Why power, and the equipment that delivers it, may matter more than the chips.
During any conversation about AI these days, the most common topic that dominates is chips and the companies that make them. This makes sense given the rise in the share prices of Micron, SanDisk, and Marvell, but the more I look into where the real constraint for AI sits, the less sure I am that chips are still the binding one. What keeps coming up in my research is not chips, but electricity, and whether we can produce and move enough of it. Most of the technologies we are excited about, AI, robotics, advanced manufacturing, even space, depend almost entirely on energy, and AI is the one already pushing against the limits of what the grid can supply. It is also the one where the cost of power gets passed through, almost immediately, into the price of every answer the model produces.
The significance of this goes beyond AI because growth and energy tend to move together. It is hard to build, transport, or compute without turning power into something useful, so when energy is cheap and available the economy has an easier time, and when it is not, growth gets harder. In a country carrying a lot of debt, the cleanest way out is to grow faster than the debt does, which is one more reason power has been on my mind.

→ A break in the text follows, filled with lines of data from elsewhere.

(** [str.lower] on one code point: A..Z and the upper-case letters of
    0xC0..0xDE (not the multiplication sign 0xD7) move up by 32. *)
Definition lower (c : ascii) : ascii :=
  let n := code c in
  if ((65 <=? n) && (n <=? 90)
      || (192 <=? n) && (n <=? 222) && negb (n =? 215))%N
  then ascii_of_N (n + 32) else c.

Definition digit_value (c : ascii) : Z := Z.of_N (code c) - 48.

End Chr.

Module Str.

Definition is_empty (s : string) : bool :=
  match s with EmptyString => true | String _ _ => false end.

(** Truthiness of a [str]. *)
Definition truthy (s : string) : bool := negb (is_empty s).

Fixpoint all (p : ascii → bool) (s : string) : bool :=
  match s with
  | EmptyString => true
  | String c s' => p c && all p s'
  end.

Fixpoint map (f : ascii → ascii) (s : string) : string :=
  match s with
  | EmptyString => EmptyString
  | String c s' => String (f c) (map f s')
  end.

(** [s.lower()] *)
Definition lower (s : string) : string := map Chr.lower s.

(** [s.startswith(p)]; gives the rest of [s] behind the prefix. *)
Fixpoint strip_prefix (p s : string) : option string :=
  match p, s with
  | EmptyString, _ => Some s
  | String a p', String b s' =>
      if Ascii.eqb a b then strip_prefix p' s' else None
  | String _ _, EmptyString => None
  end.

Definition startswith (s p : string) : bool :=
  match strip_prefix p s with Some _ => true | None => false end.

(** [s.partition(sep)] for a non-empty [sep]: the text before the first
    occurrence of [sep] and the text behind it, or [None] when [sep]
    does not occur. *)
Fixpoint partition (sep s : string) : option (string * string) :=
  match strip_prefix sep s with
  | Some rest => Some (EmptyString, rest)
  | None =>
      match s with
      | EmptyString => None
      | String c s' =>
          match partition sep s' with
          | Some (before, after) => Some (String c before, after)
          | None => None
          end
      end
  end.

(** [sub in s] *)
Definition contains (sub s : string) : bool :=
  match partition sub s with Some _ => true | None => false end.

(** [s.replace(old, new, 1)] for a non-empty [old]. *)
Definition replace_first (old new s : string) : string :=
  match partition old s with
  | Some (before, after) => before +:+ new +:+ after
  | None => s
  end.

(** [s.lstrip(chars)], [s.rstrip(chars)], [s.strip(chars)], the set of
    characters given by its membership test. *)
Fixpoint lstrip (p : ascii → bool) (s : string) : string :=
  match s with
  | EmptyString => EmptyString
  | String c s' => if p c then lstrip p s' else s
  end.

Fixpoint rstrip (p : ascii → bool) (s : string) : string :=
  match s with
  | EmptyString => EmptyString
  | String c s' =>
      let r := rstrip p s' in
      if p c && is_empty r then EmptyString else String c r
  end.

Where the Buildout Gets Stuck
For most of the past forty years, U.S. energy demand grew slowly. Efficiency gains roughly offset rising consumption, and the grid was treated as mature infrastructure. AI changed that in a single cycle, with data center power demand expected to roughly double by 2030. In the regions where the buildout is concentrated, demand from the likes of Microsoft, Amazon, and Google is already outpacing what the grid can supply. The constraint is not chips, it is not capital, and it is not talent. It is power, and more specifically the ordinary equipment that moves it from the grid to the rack.
Data center location used to be about fiber and proximity to users. Now the first question is whether there are megawatts available, and some operators have stopped waiting on the grid and started building their own generation on site. The piece of hardware most likely to hold up a multi-billion-dollar facility is not a processor but the large transformer that steps grid power down to the voltage a data center can use. Lead times on those now run up to five years, and the same shortage delays the grid upgrades that would relieve them. A site can have its money committed, its chips allocated, and its building finished, and still sit dark waiting on a part, and projects that were already greenlit are starting to slip or get cancelled outright.
Power is the biggest operating cost in a modern AI data center and now the biggest obstacle to building one, and every answer a U.S. model produces carries that cost with it.
Why It Is Cheaper to Run AI Elsewhere
All of this would matter less if the rest of the world had the same problem, but it does not. China now generates more than twice as much electricity as the United States, and the gap keeps widening.

Why this matters: Whichever country has the cheapest, most abundant power can run AI at a lower cost, and that advantage compounds with every model deployed.
Cheap, plentiful power is not the only reason Chinese AI is cheaper to run, but it is one of the biggest, and the hardest to fix because building generating capacity takes years. China is adding new power capacity at many multiples of the U.S. rate, across renewables, nuclear, and coal alike, while U.S. additions have crept along. American models are still the most capable, but the lead is shrinking fast, and the alternatives cost far less to use.

Why this matters: Quality is converging while price is not. When a Chinese model is nearly as capable and costs a fraction of its U.S. counterpart, the commercial winner is decided on cost rather than capability.
The quality gap between the best U.S. and Chinese models has narrowed from about 140 user-rating points to roughly 20 in under two years, while the top Chinese models charge a fraction of the price. For a lot of real uses, the model that wins is not the most capable one, it is the one that is good enough at the lowest price. The U.S. still leads in chip design, capital markets, and software, but power has become the variable a lot of the race runs through.
The Bigger Picture
The AI story is not really about chips, it is about power, and the data center is where that becomes concrete. Every gigawatt of new generation, every mile of new transmission, and every transformer coming off an American factory floor is part of whether the U.S. keeps pace because the country that can put the most power to work at the lowest cost will set the price of intelligence for the rest of the world.
That reframes where the next few years of returns may actually come from. Energy supply, long treated as a sleepy defensive corner of the market, sits underneath almost every technology we are counting on for growth. The businesses that generate, store, and move electricity, including the unglamorous ones making the gear that connects a building to the grid, are likely to matter as much as the ones writing the code on top. This means widening the lens beyond chips, because the same buildout that drove the chip story for the past two years is starting to hit a wall the chip story cannot get past on its own, and what comes next will be decided one transformer and one power plant at a time.